** EXERCISE DATA follows **

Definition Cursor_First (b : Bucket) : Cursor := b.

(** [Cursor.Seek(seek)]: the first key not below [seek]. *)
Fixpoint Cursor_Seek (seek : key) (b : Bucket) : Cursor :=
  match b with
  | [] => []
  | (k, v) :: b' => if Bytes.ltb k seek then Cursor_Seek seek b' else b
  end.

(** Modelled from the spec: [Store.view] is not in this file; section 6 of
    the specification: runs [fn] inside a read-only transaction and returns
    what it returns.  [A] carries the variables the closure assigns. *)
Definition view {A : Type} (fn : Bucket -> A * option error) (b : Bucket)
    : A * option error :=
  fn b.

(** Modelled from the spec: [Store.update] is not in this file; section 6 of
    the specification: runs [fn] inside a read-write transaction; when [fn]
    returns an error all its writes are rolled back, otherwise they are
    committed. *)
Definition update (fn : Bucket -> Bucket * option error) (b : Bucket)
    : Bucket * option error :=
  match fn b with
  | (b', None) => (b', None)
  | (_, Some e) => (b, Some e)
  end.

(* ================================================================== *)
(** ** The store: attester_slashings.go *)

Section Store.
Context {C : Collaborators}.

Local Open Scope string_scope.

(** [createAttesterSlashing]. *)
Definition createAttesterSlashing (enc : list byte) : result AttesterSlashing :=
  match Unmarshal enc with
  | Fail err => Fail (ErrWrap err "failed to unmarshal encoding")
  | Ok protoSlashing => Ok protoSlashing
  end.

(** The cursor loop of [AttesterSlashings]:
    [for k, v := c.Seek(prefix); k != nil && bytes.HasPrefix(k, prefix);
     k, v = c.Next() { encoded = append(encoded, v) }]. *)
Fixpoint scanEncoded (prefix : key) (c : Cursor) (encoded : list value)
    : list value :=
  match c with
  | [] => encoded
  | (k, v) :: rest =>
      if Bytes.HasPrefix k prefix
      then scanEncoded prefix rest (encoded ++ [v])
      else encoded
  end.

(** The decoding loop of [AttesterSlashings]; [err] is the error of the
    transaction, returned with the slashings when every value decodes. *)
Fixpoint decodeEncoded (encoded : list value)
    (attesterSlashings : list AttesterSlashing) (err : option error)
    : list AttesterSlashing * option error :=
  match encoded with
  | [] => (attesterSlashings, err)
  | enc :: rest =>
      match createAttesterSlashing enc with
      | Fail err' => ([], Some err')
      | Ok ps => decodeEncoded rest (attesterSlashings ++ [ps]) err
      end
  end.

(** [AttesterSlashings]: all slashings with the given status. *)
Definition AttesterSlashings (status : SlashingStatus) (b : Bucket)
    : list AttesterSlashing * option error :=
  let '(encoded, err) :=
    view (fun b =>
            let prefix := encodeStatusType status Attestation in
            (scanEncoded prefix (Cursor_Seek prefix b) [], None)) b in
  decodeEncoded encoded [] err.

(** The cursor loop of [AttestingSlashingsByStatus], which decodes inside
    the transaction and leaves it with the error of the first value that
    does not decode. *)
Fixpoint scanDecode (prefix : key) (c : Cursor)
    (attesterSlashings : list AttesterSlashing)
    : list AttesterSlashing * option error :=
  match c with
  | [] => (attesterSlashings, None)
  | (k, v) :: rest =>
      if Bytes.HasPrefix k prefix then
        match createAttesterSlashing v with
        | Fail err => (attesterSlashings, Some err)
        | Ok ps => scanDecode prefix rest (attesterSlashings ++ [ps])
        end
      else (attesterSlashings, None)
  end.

** End of EXERCISE DATA **
** EXERCISE DATA follows **

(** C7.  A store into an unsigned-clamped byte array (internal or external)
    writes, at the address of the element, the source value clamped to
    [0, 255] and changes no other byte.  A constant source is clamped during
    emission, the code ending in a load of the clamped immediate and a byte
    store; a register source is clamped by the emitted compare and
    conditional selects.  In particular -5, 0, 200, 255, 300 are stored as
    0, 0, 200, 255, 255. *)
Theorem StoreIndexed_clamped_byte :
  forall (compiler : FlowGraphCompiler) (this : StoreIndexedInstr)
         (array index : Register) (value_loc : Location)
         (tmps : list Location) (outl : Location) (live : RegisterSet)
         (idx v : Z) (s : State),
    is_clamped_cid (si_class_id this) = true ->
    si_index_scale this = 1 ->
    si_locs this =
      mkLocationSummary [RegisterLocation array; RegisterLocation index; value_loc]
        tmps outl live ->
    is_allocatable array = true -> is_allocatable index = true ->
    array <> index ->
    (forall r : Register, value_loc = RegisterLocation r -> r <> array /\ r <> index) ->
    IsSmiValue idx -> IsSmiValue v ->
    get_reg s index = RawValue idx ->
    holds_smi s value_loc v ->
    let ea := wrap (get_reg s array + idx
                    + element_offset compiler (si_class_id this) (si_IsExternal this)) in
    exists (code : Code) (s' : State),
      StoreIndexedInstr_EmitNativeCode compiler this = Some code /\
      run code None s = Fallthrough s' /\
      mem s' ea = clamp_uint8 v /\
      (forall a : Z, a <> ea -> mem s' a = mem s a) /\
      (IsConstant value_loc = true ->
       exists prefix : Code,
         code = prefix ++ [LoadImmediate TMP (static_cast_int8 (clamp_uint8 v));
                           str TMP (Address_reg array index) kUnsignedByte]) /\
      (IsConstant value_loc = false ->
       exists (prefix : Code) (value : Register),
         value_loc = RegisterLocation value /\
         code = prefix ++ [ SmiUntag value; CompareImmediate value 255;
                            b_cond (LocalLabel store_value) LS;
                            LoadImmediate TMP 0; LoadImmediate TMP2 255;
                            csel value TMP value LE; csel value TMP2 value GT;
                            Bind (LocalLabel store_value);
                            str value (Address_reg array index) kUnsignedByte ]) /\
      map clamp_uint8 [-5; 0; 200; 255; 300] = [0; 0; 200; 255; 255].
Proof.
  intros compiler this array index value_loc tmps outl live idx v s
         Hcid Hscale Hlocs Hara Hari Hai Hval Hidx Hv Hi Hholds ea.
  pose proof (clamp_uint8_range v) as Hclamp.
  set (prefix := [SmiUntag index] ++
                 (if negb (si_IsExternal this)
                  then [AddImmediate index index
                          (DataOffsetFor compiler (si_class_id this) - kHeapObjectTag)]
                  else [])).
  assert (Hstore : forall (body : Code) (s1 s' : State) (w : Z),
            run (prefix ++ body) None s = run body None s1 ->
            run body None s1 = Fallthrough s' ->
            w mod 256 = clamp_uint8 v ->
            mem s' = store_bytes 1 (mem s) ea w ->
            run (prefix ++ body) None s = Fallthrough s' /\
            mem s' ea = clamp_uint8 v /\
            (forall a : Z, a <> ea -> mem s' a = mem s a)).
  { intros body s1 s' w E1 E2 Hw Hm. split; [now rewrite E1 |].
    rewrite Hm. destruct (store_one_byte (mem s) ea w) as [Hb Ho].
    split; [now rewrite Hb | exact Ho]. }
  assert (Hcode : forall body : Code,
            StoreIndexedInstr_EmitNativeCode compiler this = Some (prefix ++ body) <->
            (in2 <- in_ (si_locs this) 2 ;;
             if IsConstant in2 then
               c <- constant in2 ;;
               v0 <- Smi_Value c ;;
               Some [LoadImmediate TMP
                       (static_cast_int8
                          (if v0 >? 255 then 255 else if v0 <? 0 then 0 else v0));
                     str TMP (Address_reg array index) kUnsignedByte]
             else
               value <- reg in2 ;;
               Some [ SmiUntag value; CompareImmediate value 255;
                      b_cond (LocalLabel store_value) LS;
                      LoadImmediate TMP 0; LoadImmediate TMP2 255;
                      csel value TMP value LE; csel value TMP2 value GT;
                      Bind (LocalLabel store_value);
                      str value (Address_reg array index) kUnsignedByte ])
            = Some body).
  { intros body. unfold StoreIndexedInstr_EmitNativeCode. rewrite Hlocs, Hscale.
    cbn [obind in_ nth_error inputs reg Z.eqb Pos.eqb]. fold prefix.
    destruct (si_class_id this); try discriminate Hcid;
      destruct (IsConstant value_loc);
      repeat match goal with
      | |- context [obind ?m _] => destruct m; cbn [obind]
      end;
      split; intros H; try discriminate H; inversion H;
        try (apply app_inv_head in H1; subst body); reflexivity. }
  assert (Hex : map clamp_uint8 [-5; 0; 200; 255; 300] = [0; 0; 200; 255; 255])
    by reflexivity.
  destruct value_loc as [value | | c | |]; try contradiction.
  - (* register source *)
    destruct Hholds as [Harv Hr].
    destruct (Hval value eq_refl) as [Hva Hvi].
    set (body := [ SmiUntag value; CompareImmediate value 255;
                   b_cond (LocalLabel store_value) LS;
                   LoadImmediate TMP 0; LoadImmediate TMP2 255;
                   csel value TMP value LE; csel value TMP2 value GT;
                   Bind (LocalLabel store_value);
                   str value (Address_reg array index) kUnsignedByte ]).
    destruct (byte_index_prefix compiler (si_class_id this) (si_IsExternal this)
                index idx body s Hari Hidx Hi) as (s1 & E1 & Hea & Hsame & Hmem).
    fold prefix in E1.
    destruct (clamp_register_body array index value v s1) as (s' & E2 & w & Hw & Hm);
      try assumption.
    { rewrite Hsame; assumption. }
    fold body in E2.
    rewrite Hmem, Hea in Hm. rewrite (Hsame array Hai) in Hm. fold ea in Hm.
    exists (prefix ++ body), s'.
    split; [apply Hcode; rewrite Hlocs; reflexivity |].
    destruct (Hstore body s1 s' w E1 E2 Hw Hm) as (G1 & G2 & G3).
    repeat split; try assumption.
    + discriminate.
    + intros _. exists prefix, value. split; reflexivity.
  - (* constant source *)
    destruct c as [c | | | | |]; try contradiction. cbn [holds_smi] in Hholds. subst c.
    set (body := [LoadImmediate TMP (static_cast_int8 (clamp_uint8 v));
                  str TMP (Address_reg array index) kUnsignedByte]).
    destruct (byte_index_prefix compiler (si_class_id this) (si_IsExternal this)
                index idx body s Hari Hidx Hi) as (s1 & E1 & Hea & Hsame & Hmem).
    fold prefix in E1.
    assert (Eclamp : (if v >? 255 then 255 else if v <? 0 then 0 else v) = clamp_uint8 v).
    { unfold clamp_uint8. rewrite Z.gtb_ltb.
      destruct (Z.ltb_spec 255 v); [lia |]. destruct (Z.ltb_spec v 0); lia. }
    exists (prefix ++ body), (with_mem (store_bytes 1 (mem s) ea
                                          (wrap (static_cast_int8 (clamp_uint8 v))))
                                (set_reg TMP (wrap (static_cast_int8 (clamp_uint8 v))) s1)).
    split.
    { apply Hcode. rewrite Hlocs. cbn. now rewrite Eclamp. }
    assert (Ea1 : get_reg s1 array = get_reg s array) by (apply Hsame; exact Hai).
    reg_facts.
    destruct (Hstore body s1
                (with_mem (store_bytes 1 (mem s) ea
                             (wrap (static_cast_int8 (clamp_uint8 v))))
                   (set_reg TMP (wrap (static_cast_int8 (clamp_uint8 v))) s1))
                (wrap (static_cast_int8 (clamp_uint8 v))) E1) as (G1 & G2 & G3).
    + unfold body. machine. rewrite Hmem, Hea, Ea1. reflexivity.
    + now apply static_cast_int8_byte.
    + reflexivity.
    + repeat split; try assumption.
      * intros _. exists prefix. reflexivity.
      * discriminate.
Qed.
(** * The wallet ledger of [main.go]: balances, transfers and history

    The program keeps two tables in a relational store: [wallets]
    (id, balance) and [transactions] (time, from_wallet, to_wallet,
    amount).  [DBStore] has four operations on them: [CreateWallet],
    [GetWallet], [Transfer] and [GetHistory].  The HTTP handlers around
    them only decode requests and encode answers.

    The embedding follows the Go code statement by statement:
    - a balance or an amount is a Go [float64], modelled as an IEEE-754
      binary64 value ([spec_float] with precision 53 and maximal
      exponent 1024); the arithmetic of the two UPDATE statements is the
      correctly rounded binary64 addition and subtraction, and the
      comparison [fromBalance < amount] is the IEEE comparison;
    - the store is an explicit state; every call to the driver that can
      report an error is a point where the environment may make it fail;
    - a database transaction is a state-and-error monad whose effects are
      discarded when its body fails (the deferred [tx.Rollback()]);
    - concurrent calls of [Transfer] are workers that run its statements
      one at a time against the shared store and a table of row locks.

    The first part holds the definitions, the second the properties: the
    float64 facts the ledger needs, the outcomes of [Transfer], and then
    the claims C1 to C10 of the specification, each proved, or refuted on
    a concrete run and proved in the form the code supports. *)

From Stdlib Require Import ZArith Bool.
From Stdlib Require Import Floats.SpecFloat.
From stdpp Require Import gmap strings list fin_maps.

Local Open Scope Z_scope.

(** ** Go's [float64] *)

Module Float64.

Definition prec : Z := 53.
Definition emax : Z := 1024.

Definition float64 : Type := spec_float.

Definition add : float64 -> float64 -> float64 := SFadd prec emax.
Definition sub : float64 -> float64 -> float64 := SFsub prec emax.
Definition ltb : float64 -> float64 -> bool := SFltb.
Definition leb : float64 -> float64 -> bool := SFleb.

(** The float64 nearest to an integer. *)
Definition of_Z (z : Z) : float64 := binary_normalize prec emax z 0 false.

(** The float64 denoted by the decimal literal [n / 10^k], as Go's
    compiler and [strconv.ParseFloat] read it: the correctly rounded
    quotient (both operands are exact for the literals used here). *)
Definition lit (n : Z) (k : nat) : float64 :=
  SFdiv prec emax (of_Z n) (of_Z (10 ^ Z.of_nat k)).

** End of EXERCISE DATA **
** EXERCISE DATA follows **

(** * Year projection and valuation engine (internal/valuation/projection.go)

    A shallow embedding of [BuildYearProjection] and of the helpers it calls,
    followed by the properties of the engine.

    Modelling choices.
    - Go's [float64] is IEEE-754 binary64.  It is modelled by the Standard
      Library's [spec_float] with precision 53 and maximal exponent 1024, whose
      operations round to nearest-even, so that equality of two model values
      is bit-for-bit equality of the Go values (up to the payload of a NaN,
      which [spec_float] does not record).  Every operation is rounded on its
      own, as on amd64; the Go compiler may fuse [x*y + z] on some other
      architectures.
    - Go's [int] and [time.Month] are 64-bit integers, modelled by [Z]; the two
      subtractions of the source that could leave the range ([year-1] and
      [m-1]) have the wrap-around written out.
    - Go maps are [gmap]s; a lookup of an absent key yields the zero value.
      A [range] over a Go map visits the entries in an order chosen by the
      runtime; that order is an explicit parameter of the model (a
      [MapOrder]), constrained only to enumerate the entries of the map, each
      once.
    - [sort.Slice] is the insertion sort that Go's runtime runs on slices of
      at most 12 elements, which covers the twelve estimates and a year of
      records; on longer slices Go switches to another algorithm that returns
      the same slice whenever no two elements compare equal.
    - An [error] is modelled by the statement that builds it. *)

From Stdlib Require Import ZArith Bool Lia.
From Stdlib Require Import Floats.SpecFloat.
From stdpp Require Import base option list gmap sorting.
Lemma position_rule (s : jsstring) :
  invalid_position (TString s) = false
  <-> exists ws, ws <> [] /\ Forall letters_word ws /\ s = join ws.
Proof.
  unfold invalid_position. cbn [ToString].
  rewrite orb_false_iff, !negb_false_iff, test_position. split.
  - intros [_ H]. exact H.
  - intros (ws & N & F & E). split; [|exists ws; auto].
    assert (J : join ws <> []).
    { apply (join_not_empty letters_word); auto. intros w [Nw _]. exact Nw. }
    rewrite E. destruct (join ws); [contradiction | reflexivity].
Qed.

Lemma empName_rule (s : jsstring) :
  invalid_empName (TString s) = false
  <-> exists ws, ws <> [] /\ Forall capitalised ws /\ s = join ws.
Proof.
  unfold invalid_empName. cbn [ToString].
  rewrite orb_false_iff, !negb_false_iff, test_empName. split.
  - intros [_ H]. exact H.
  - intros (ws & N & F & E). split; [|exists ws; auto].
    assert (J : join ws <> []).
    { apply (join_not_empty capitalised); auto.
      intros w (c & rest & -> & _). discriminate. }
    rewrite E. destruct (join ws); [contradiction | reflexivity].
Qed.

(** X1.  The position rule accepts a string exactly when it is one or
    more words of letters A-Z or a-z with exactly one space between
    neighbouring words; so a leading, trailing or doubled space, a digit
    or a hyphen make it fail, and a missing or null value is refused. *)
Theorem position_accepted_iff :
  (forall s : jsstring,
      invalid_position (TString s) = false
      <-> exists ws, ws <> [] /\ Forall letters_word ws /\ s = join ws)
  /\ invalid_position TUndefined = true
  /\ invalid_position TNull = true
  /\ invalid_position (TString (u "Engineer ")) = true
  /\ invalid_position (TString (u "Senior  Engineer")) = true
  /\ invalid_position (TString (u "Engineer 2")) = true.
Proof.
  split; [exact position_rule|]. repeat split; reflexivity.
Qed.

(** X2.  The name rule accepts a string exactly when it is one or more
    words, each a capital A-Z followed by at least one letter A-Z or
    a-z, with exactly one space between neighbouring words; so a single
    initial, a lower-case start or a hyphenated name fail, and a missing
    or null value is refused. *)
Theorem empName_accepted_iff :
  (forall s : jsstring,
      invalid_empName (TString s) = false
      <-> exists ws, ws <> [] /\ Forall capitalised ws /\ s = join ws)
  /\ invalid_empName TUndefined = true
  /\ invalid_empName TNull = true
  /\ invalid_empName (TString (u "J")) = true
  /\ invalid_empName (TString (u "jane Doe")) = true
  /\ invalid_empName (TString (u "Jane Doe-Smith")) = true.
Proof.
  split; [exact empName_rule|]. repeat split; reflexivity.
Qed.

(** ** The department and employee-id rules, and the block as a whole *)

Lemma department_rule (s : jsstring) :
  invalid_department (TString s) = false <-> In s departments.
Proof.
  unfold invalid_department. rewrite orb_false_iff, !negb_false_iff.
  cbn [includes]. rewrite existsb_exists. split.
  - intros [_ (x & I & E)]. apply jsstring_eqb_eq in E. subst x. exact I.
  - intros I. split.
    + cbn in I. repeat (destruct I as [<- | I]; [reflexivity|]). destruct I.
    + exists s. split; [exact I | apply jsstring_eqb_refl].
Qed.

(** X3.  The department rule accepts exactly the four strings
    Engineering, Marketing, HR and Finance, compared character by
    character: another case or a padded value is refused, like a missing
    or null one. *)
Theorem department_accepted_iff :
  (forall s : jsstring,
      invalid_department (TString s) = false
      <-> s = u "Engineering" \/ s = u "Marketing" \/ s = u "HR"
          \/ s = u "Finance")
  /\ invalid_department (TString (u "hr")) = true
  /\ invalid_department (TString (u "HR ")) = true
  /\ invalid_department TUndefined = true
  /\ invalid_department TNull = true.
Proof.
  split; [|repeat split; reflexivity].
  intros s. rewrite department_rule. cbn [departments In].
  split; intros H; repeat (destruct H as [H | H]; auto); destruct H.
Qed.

** End of EXERCISE DATA **

## TASK GOAL
What is needed is a verbatim copy of every line in the records above from the one containing "Definition float64 : Type := spec_float." down to the one containing "SFdiv prec emax", both included, and nothing more.

## ANSWER TO THIS EXERCISE
Definition float64 : Type := spec_float.

Definition add : float64 -> float64 -> float64 := SFadd prec emax.
Definition sub : float64 -> float64 -> float64 := SFsub prec emax.
Definition ltb : float64 -> float64 -> bool := SFltb.
Definition leb : float64 -> float64 -> bool := SFleb.

(** The float64 nearest to an integer. *)
Definition of_Z (z : Z) : float64 := binary_normalize prec emax z 0 false.

(** The float64 denoted by the decimal literal [n / 10^k], as Go's
    compiler and [strconv.ParseFloat] read it: the correctly rounded
    quotient (both operands are exact for the literals used here). *)
Definition lit (n : Z) (k : nat) : float64 :=
  SFdiv prec emax (of_Z n) (of_Z (10 ^ Z.of_nat k)).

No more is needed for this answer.